Exercise objective –
Your answer should be only the lines below from the one with "(calls : list" to the one with "FailureThreshold (config cb) <", repeated exactly, ends included.

[Opening Data to use section]

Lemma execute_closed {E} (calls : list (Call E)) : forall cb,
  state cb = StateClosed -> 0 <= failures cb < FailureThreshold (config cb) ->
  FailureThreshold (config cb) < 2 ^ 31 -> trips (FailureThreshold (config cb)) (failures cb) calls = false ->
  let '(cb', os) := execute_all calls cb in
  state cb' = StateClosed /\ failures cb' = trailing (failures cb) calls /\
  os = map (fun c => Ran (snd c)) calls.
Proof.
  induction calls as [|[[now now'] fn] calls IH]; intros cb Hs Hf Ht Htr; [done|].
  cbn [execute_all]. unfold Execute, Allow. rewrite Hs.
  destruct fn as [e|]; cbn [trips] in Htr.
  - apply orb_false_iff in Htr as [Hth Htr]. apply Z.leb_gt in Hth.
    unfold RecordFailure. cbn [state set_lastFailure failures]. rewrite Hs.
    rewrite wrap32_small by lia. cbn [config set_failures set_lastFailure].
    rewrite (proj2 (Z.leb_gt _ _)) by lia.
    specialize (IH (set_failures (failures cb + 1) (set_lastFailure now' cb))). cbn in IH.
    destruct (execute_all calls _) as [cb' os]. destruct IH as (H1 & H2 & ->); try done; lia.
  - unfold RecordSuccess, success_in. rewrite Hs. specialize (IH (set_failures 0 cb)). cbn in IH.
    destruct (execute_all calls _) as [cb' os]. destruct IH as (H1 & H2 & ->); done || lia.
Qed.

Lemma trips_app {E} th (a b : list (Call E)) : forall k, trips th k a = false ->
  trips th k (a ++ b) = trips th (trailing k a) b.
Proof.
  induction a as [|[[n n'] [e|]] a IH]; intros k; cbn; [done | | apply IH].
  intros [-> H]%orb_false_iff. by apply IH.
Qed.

[Closing Data to use section]
[Opening Data to use section]

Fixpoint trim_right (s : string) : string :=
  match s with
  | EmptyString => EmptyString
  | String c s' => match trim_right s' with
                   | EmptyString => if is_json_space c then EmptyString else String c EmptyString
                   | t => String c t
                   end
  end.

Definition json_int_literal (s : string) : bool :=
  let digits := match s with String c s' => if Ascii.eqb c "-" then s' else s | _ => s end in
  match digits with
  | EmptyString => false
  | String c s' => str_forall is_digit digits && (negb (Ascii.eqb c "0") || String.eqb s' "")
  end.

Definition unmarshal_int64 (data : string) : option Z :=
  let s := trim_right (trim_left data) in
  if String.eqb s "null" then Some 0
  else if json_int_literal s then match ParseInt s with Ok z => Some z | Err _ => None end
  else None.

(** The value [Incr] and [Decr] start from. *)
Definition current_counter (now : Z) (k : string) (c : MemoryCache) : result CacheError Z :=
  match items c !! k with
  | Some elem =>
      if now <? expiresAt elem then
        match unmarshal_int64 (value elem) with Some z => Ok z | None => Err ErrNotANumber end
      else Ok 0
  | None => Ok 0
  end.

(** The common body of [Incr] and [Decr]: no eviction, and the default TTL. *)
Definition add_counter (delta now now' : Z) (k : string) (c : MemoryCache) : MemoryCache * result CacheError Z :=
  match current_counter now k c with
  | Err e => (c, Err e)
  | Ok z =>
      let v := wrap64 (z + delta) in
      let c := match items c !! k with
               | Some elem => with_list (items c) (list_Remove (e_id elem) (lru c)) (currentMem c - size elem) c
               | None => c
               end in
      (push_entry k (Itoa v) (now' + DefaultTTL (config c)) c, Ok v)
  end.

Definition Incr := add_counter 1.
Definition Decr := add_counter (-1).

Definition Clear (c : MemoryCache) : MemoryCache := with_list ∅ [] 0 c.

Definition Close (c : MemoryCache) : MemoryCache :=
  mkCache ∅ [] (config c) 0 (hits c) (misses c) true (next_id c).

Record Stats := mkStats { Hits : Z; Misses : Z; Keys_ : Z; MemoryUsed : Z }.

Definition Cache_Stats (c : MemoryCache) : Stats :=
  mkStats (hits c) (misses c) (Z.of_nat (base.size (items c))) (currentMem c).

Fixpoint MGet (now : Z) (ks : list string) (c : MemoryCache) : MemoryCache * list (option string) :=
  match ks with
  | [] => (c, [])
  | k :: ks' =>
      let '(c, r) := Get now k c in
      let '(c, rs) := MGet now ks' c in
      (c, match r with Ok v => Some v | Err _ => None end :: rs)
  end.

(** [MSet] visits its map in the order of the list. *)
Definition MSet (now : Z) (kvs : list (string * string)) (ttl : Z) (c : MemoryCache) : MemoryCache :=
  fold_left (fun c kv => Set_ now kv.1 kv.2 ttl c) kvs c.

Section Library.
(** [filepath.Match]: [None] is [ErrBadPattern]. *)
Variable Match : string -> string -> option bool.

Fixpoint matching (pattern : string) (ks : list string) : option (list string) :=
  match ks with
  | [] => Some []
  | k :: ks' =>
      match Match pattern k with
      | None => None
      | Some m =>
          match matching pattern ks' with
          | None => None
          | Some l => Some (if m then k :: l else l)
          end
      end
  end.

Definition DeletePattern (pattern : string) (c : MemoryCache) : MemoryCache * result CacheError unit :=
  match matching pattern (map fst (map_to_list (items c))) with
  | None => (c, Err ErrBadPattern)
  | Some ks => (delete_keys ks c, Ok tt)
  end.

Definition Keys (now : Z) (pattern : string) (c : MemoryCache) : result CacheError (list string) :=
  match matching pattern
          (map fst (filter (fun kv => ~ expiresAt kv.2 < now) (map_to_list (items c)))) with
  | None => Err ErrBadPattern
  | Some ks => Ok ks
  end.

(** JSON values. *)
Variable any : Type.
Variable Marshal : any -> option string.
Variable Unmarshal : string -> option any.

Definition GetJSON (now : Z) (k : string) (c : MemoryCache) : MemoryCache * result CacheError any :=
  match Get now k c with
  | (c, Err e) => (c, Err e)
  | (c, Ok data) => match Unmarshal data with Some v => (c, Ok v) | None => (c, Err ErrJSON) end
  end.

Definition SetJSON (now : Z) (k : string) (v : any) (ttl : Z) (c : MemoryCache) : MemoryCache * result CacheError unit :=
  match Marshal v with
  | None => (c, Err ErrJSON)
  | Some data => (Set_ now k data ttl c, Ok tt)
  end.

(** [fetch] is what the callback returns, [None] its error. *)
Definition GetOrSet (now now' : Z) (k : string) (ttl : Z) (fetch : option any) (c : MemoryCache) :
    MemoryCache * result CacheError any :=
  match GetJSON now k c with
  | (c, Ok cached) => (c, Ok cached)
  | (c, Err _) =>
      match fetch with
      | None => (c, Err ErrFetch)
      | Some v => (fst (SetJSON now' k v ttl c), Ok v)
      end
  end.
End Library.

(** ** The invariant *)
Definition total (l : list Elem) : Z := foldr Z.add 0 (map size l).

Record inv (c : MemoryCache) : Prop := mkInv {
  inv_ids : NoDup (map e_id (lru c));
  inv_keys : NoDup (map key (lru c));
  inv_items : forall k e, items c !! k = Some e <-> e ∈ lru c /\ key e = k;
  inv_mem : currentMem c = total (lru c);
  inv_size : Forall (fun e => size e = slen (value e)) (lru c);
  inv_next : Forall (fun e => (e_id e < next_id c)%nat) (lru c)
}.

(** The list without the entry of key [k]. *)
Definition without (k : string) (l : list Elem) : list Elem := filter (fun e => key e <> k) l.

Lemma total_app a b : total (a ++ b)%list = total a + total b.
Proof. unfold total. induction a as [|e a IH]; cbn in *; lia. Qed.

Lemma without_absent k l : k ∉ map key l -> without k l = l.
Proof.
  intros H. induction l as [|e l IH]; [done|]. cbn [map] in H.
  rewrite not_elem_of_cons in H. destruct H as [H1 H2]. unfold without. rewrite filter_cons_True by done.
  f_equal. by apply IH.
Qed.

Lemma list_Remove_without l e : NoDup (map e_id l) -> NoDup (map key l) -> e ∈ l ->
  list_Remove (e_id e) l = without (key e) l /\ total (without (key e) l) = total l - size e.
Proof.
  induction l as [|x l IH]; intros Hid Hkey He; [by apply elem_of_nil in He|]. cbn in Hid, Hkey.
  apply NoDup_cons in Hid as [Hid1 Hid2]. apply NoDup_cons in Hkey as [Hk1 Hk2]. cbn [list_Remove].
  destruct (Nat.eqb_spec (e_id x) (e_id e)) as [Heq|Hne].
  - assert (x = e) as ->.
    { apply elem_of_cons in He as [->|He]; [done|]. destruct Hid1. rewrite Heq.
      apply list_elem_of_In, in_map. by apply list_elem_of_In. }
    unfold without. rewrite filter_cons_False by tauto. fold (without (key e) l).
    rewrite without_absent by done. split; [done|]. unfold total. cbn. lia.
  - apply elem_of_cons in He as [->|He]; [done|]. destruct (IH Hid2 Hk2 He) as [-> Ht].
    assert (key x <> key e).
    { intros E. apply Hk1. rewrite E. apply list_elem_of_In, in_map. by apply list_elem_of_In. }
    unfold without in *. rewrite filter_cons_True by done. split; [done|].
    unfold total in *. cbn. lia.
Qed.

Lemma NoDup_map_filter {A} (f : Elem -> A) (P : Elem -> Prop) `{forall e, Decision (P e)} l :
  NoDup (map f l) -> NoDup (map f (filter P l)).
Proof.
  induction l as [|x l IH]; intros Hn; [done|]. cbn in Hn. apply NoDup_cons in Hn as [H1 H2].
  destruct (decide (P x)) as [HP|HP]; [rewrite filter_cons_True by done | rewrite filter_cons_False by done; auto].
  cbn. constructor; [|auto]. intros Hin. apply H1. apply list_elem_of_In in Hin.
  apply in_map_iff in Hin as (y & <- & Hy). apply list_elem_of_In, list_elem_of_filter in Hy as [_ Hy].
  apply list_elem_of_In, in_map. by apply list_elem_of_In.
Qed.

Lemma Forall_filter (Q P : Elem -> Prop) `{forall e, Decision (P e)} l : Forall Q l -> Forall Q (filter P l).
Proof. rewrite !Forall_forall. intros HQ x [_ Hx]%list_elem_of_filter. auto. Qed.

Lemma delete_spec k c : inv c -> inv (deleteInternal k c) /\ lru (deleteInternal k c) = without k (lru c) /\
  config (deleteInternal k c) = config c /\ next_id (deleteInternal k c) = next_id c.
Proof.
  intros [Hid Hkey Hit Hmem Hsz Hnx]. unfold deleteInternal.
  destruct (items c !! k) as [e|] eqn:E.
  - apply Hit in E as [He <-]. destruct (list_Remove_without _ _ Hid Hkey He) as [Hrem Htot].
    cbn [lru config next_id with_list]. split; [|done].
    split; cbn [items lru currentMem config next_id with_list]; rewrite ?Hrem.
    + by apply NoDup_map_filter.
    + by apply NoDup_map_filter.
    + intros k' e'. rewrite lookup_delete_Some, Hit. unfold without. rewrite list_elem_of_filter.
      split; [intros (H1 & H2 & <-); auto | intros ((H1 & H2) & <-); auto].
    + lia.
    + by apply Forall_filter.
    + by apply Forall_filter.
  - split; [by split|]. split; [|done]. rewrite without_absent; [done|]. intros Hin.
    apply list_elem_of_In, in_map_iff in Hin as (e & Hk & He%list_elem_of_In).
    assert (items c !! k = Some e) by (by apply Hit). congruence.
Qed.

[Closing Data to use section]
[Opening Data to use section]

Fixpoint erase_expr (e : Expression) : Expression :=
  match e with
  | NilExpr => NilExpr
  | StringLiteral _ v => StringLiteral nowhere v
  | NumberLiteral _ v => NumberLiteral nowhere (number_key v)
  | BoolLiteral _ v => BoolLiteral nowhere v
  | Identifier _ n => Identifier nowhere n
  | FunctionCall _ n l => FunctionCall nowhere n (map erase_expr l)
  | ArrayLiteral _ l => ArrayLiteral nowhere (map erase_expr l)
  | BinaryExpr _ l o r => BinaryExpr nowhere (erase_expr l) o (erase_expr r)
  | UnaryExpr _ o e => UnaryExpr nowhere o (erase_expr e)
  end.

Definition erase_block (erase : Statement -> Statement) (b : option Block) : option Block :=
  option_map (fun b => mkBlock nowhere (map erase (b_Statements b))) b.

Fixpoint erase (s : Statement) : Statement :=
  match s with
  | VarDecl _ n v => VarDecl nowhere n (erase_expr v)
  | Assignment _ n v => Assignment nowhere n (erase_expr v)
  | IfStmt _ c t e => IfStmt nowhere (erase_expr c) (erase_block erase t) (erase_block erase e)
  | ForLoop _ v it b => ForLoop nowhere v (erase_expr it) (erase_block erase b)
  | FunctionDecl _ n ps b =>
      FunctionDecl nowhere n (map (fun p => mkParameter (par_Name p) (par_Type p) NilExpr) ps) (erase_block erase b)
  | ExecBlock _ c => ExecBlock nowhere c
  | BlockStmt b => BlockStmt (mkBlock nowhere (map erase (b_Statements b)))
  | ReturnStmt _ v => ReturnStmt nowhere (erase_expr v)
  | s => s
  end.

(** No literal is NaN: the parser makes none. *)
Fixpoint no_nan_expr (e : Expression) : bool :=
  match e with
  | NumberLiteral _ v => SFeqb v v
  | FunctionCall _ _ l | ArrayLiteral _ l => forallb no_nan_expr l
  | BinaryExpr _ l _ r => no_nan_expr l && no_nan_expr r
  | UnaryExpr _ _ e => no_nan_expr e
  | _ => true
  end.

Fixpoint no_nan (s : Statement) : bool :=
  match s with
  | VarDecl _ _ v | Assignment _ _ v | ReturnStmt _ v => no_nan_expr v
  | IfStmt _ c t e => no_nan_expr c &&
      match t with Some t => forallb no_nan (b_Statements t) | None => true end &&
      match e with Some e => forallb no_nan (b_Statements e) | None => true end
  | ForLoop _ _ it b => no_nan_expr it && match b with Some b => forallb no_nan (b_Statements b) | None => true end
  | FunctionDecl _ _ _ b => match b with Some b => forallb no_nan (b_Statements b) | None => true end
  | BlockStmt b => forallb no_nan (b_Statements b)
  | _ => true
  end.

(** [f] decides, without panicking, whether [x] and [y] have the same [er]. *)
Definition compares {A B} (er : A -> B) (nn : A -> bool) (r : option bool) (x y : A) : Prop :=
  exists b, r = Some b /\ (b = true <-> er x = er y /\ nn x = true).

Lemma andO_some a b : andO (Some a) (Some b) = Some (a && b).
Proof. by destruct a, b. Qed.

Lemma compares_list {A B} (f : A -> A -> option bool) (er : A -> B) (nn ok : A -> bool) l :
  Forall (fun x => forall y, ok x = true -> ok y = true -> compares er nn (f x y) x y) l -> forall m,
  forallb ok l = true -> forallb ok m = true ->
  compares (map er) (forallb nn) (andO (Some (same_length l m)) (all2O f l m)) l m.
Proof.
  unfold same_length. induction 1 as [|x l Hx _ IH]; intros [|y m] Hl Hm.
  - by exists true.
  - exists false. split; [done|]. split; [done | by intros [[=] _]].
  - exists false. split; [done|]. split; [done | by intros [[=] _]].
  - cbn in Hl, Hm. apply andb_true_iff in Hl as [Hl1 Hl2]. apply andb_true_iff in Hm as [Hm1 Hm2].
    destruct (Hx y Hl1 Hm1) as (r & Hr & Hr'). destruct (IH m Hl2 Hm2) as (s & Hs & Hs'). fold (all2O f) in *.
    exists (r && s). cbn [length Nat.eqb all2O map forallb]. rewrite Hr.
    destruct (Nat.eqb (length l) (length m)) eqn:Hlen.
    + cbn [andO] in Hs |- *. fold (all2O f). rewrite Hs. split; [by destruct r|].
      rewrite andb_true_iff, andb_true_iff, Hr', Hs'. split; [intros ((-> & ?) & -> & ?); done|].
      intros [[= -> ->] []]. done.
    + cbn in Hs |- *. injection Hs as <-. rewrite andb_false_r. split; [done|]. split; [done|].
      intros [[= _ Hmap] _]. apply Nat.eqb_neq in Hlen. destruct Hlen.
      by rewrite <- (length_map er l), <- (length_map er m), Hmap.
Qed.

[Closing Data to use section]

Reply to the exercise –
Lemma execute_closed {E} (calls : list (Call E)) : forall cb,
  state cb = StateClosed -> 0 <= failures cb < FailureThreshold (config cb) ->
  FailureThreshold (config cb) < 2 ^ 31 -> trips (FailureThreshold (config cb)) (failures cb) calls = false ->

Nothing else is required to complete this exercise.